The first post office at Walnut was established in April 1873. Prior to April 1877, the post office's name was officially called Walnut Station. Walnut was served by both the Missouri-Kansas-Texas Railroad, and the Atchison, Topeka & Santa Fe Railroad.

==Geography==
According to the United States Census Bureau, the city has a total area of 1.00 sqmi, of which 0.99 sqmi is land and 0.01 sqmi is water.

===Climate===
The climate in this area is characterized by hot, humid summers and generally mild to cool winters. According to the Köppen Climate Classification system, Walnut has a humid subtropical climate, abbreviated "Cfa" on climate maps.

==Demographics==

Historical population
| Census | Pop. | Note | %± |
| 1880 | 196 |  | — |
| 1890 | 539 |  | 175.0% |
| 1900 | 603 |  | 11.9% |
| 1910 | 639 |  | 6.0% |
| 1920 | 650 |  | 1.7% |
| 1930 | 553 |  | −14.9% |
| 1940 | 544 |  | −1.6% |
| 1950 | 534 |  | −1.8% |
| 1960 | 381 |  | −28.7% |
| 1970 | 330 |  | −13.4% |
| 1980 | 308 |  | −6.7% |
| 1990 | 214 |  | −30.5% |
| 2000 | 221 |  | 3.3% |
| 2010 | 220 |  | −0.5% |
| 2020 | 187 |  | −15.0% |
U.S. Decennial Census

===2010 census===
As of the census of 2010, there were 220 people, 84 households, and 57 families living in the city. The population density was 222.2 PD/sqmi. There were 108 housing units at an average density of 109.1 /sqmi. The racial makeup of the city was 96.8% White, 1.8% Native American, 0.5% from other races, and 0.9% from two or more races. Hispanic or Latino of any race were 3.6% of the population.

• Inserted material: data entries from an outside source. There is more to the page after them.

(** One evaluation of the loop body of [first]: the result, or the next value
    of [cpu]. *)
Definition first_step `{Arch} (s : t) (bm : Z -> bool) (max cpu : Z) : Z + Z :=
  let b := wrap 32 (cpu - offset s) >> granularity s in
  if (cpu >=? max) || (b >=? MWORD_BITS) then inl max
  else if negb (nonzero ((_map s >> b) .& 1))
       then inr (wrap 32 (cpu + wrap 32 (1 << granularity s)))
       else if bm cpu then inl cpu else inr (wrap 32 (cpu + 1)).

Fixpoint first_loop `{Arch} (fuel : nat) (s : t) (bm : Z -> bool) (max cpu : Z) : option Z :=
  match fuel with
  | O => None
  | S fuel => match first_step s bm max cpu with
              | inl r => Some r
              | inr cpu' => first_loop fuel s bm max cpu'
              end
  end.

(** Every iteration that does not return increases [cpu], which stays below
    [max] until then; [max + 1] iterations are enough. *)
Definition first `{Arch} (s : t) (bm : Z -> bool) (max : Z) : option Z :=
  first_loop (S (Z.to_nat max)) s bm max (offset s).

End L4_cpu_set.

(** ** L4_sched_param: the parameters of a scheduling context.  The three
    layouts the kernel overlays are the fields of one record. *)
Module L4_err.
Inductive Err := EPerm | ENoent | ENomem | EFault | EBusy | EExists | ENodev | EInval | ERange
  | ENosys | EBadproto | EAddrnotavail | EMsgtooshort.
Definition val (e : Err) : Z :=
  match e with
  | EPerm => 1 | ENoent => 2 | ENomem => 12 | EFault => 14 | EBusy => 16 | EExists => 17
  | ENodev => 19 | EInval => 22 | ERange => 34 | ENosys => 38 | EBadproto => 39
  | EAddrnotavail => 99 | EMsgtooshort => 1001
  end.
End L4_err.

Module L4_sched_param.
Record t := mk {
  cpus : L4_cpu_set.t;
  sched_class : Z;   (** [Smword]; the priority of a legacy parameter *)
  length : Z;        (** the quantum of a legacy parameter *)
  quantum : Z;
  prio : Z }.
Definition check_length (p : t) (size : Z) : bool := length p >=? size.
Definition is_legacy (p : t) : bool := sched_class p >=? 0.
End L4_sched_param.

(** ** L4_buf_iter: the receive buffers of a UTCB *)
Module L4_buf_iter.

Record Item := mkItem { b : Z; d : Z; target_space : Z }.
Record t := mk { _buf : nat; c : Item }.

Definition more (it : t) : bool := (_buf it <? Utcb.Max_buffers)%nat.

Definition size `{Arch} (item : Z) : nat :=
  if (L4_msg_item.type item =? L4_msg_item.Map) && L4_msg_item.is_small_obj item then 1
  else if negb (L4_msg_item.compound item) then 2 else 3.

Definition set_b (i : Item) (b : Z) : Item := mkItem b (d i) (target_space i).

(** [None]: the code would read outside of the array [brs]. *)
Definition next `{Arch} (brs : list Z) (it : t) : option (bool * t) :=
  if (Utcb.Max_buffers <=? _buf it)%nat then Some (false, mk (_buf it) (set_b (c it) 0))
  else
    br0 ← brs !! _buf it;
    if L4_msg_item.is_void br0 then Some (false, mk (_buf it) (set_b (c it) br0))
    else
      let buf' := (_buf it + size br0)%nat in
      if (Utcb.Max_buffers <? buf')%nat then Some (false, mk buf' (set_b (c it) 0))
      else if (L4_msg_item.type br0 =? L4_msg_item.Map) && L4_msg_item.is_small_obj br0
      then Some (true, mk buf' (mkItem br0 (L4_msg_item.get_small_buf br0) (target_space (c it))))
      else
        br1 ← brs !! (_buf it + 1)%nat;
        if L4_msg_item.compound br0
        then br2 ← brs !! (_buf it + 2)%nat;
             Some (true, mk buf' (mkItem br0 br1 (L4_obj_ref.of_shifted br2 L4_obj_ref.None)))
        else Some (true, mk buf' (mkItem br0 br1 (target_space (c it)))).

(** The constructor fetches the first item; [Item()] starts with a void item
    and the invalid capability as target. *)
Definition init `{Arch} (brs : list Z) (start : nat) : option t :=
  snd <$> next brs (mk start (mkItem 0 0 L4_obj_ref.Invalid)).

End L4_buf_iter.

(** ** L4_snd_item_iter: the typed items of a message *)
Module L4_snd_item_iter.

Record t := mk { _buf : nat; b : Z; d : Z }.

Definition init (offset : nat) : t := mk offset 0 0.
Definition more (it : t) : bool := (_buf it <? Utcb.Max_words)%nat.

Definition next (values : list Z) (it : t) : option (bool * t) :=
  b0 ← values !! _buf it;
  if L4_msg_item.is_void b0 then Some (true, mk (_buf it + 2) b0 0)
  else if (Utcb.Max_words <=? _buf it + 1)%nat then Some (false, mk (_buf it + 1) b0 0)
  else d0 ← values !! (_buf it + 1)%nat; Some (true, mk (_buf it + 2) b0 d0).

End L4_snd_item_iter.

(** * Facts about bit fields *)

Section bitfield.
Context `{Arch}.

(** The static assertions of [cxx::Bitfield]. *)
Definition field (lsb msb : Z) : Prop := 0 <= lsb <= msb /\ msb < MWORD_BITS.

Lemma best_type_ge bits : bits <= 64 -> bits <= Bitfield.Best_type bits.
Proof. unfold Bitfield.Best_type. intros. repeat case_cmp; lia. Qed.

Lemma arch_le64 : MWORD_BITS <= 64.
Proof. destruct MWORD_BITS_ok as [-> | ->]; lia. Qed.

Lemma shift_type_ge lsb msb : field lsb msb -> msb + 1 <= Bitfield.Shift_type lsb msb.
Proof.
  intros [? ?]. unfold Bitfield.Shift_type, Bitfield.Bits. pose proof arch_le64.
  etrans; [| apply best_type_ge]; lia.
Qed.

Lemma low_mask_ones lsb msb :
  field lsb msb -> Bitfield.Low_mask lsb msb = Z.ones (msb + 1 - lsb).
Proof.
  intros [? ?]. unfold Bitfield.Low_mask, Bitfield.Bits.
  rewrite Z.shiftr_div_pow2 by lia. rewrite Z.ones_div_pow2 by lia. f_equal. lia.
Qed.

Lemma testbit_get lsb msb v n :
  field lsb msb -> 0 <= n ->
  Z.testbit (Bitfield.get lsb msb v) n = (n <? msb + 1 - lsb) && Z.testbit v (n + lsb).
Proof.
  intros Hf Hn. pose proof (shift_type_ge _ _ Hf). destruct Hf as [? ?].
  unfold Bitfield.get. rewrite low_mask_ones by done.
  rewrite Z.land_spec, Z.shiftr_spec, testbit_ones, testbit_wrap by lia.
  repeat case_cmp; simpl; btauto.
Qed.

Lemma testbit_mask lsb msb n :
  field lsb msb -> 0 <= n ->
  Z.testbit (Bitfield.Mask lsb msb) n = (lsb <=? n) && (n <? msb + 1).
Proof.
  intros Hf Hn. unfold Bitfield.Mask. rewrite low_mask_ones by done. destruct Hf as [? ?].
  rewrite testbit_mshl by lia. destruct (Z.leb_spec lsb n); simpl.
  - rewrite testbit_ones by lia. repeat case_cmp; done.
  - rewrite Z.testbit_neg_r by lia. by rewrite andb_false_r.
Qed.

Lemma testbit_get_unshifted lsb msb v n :
  field lsb msb -> 0 <= n ->
  Z.testbit (Bitfield.get_unshifted lsb msb v) n
  = (lsb <=? n) && (n <? msb + 1) && Z.testbit v n.
Proof.
  intros Hf Hn. pose proof (shift_type_ge _ _ Hf).
  unfold Bitfield.get_unshifted. rewrite Z.land_spec, testbit_mask by done.
  destruct Hf as [? ?]. rewrite testbit_wrap by lia. repeat case_cmp; simpl; btauto.
Qed.

(** [val_dirty] of a value that fits the field is a plain shift. *)
Lemma val_dirty_shift lsb msb v :
  field lsb msb -> in_range (msb + 1 - lsb) v ->
  Bitfield.val_dirty lsb msb v = v << lsb.
Proof.
  intros Hf Hv. pose proof (shift_type_ge _ _ Hf). destruct Hf as [? ?].
  assert (in_range (msb + 1) (v << lsb)) as Hs.
  { destruct Hv as [Hlo Hhi]. rewrite Z.shiftl_mul_pow2 by lia. split; [lia |].
    replace (msb + 1) with ((msb + 1 - lsb) + lsb) by lia. rewrite Z.pow_add_r by lia.
    assert (0 < 2 ^ lsb) by (apply pow2_pos; lia). nia. }
  unfold Bitfield.val_dirty, mwrap.
  rewrite (wrap_small _ v).
  2:{ eapply in_range_mono; [| exact Hv]. lia. }
  rewrite (wrap_small _ (v << lsb)).
  2:{ eapply in_range_mono; [| exact Hs]. lia. }
  apply wrap_small. eapply in_range_mono; [| exact Hs]. lia.
Qed.

Lemma testbit_val_dirty lsb msb v n :
  field lsb msb -> in_range (msb + 1 - lsb) v -> 0 <= n ->
  Z.testbit (Bitfield.val_dirty lsb msb v) n
  = (lsb <=? n) && (n <? msb + 1) && Z.testbit v (n - lsb).
Proof.
  intros Hf Hv Hn. rewrite val_dirty_shift by done. destruct Hf as [? ?].
  rewrite Z.shiftl_spec by lia. repeat case_cmp; simpl; try done.
  all: first [ by rewrite (testbit_high _ _ _ Hv) by lia | by rewrite Z.testbit_neg_r by lia ].
Qed.

Lemma get_range lsb msb v : field lsb msb -> in_range (msb + 1 - lsb) (Bitfield.get lsb msb v).
Proof.
  intros Hf. unfold Bitfield.get. rewrite low_mask_ones by done. destruct Hf as [? ?].
  apply in_range_land_r; [lia |]. rewrite Z.ones_equiv. unfold in_range.
  assert (0 < 2 ^ (msb + 1 - lsb)) by (apply pow2_pos; lia). lia.
Qed.

(** A field that was set reads back, and setting it leaves every disjoint
    field alone. *)
Lemma get_set_same lsb msb dest v :
  field lsb msb -> in_range (msb + 1 - lsb) v ->
  Bitfield.get lsb msb (Bitfield.set lsb msb dest v) = v.
Proof.
  intros Hf Hv. apply Z.bits_inj'. intros n Hn.
  rewrite testbit_get by done. unfold Bitfield.set, Bitfield.set_dirty.
  rewrite low_mask_ones by done.
  assert (v .& Z.ones (msb + 1 - lsb) = v) as ->.
  { destruct Hf. rewrite Z.land_ones by lia. by apply Z.mod_small. }
  rewrite Z.lor_spec, Z.land_spec, testbit_val_dirty by (done || destruct Hf; lia).
  rewrite testbit_mnot by (destruct Hf; lia). rewrite testbit_mask by (done || destruct Hf; lia).
  replace (n + lsb - lsb) with n by lia. destruct Hf as [? ?].
  repeat case_cmp; simpl; rewrite ?andb_false_r; try done.
  all: by rewrite (testbit_high _ _ _ Hv) by lia.
Qed.

Lemma get_set_other lsb msb lsb' msb' dest v :
  field lsb msb -> field lsb' msb' -> in_range (msb + 1 - lsb) v ->
  is_mword dest -> msb < lsb' \/ msb' < lsb ->
  Bitfield.get lsb' msb' (Bitfield.set lsb msb dest v) = Bitfield.get lsb' msb' dest.
Proof.
  intros Hf Hf' Hv Hd Hdis. apply Z.bits_inj'. intros n Hn.
  rewrite !testbit_get by done. unfold Bitfield.set, Bitfield.set_dirty.
  rewrite low_mask_ones by done.
  assert (v .& Z.ones (msb + 1 - lsb) = v) as ->.
  { destruct Hf. rewrite Z.land_ones by lia. by apply Z.mod_small. }
  assert (0 <= n + lsb') by (destruct Hf'; lia).
  rewrite Z.lor_spec, Z.land_spec, testbit_val_dirty, testbit_mnot, testbit_mask by done.
  destruct Hf as [? ?], Hf' as [? ?].
  repeat case_cmp; simpl; rewrite ?andb_false_r, ?andb_true_r, ?orb_false_r; done.
Qed.

End bitfield.

(** Discharges the side conditions of the bit-field lemmas at constant
    positions. *)
Ltac solve_field :=
  first [ done
        | unfold field; pose proof arch_ge32; lia
        | unfold in_range; simpl; lia ].

Ltac field_bits :=
  repeat first
    [ rewrite testbit_get by solve_field
    | rewrite testbit_get_unshifted by solve_field
    | rewrite testbit_mask by solve_field
    | rewrite testbit_val_dirty by solve_field
    | bits_step ].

There were 84 households, of which 40.5% had children under the age of 18 living with them, 53.6% were married couples living together, 9.5% had a female householder with no husband present, 4.8% had a male householder with no wife present, and 32.1% were non-families. 29.8% of all households were made up of individuals, and 7.2% had someone living alone who was 65 years of age or older. The average household size was 2.62 and the average family size was 3.26.

The median age in the city was 30.8 years. 34.1% of residents were under the age of 18; 5.5% were between the ages of 18 and 24; 30% were from 25 to 44; 21.4% were from 45 to 64; and 9.1% were 65 years of age or older. The gender makeup of the city was 49.1% male and 50.9% female.

===2000 census===
As of the census of 2000, there were 221 people, 91 households, and 55 families living in the city. The population density was 223.1 PD/sqmi. There were 116 housing units at an average density of 117.1 /sqmi. The racial makeup of the city was 98.19% White, 0.90% Asian, and 0.90% from two or more races. Hispanic or Latino of any race were 0.45% of the population.

There were 91 households, out of which 31.9% had children under the age of 18 living with them, 53.8% were married couples living together, 3.3% had a female householder with no husband present, and 38.5% were non-families. 36.3% of all households were made up of individuals, and 16.5% had someone living alone who was 65 years of age or older. The average household size was 2.43 and the average family size was 3.21.

In the city, the population was spread out, with 29.4% under the age of 18, 9.0% from 18 to 24, 24.9% from 25 to 44, 23.5% from 45 to 64, and 13.1% who were 65 years of age or older. The median age was 36 years. For every 100 females, there were 106.5 males. For every 100 females age 18 and over, there were 102.6 males.

The median income for a household in the city was $24,000, and the median income for a family was $37,083. Males had a median income of $21,250 versus $23,750 for females. The per capita income for the city was $12,920. About 3.3% of families and 10.6% of the population were below the poverty line, including none of those under the age of eighteen and 25.0% of those 65 or over.

==Economy==
The economy of Walnut is mostly agricultural based.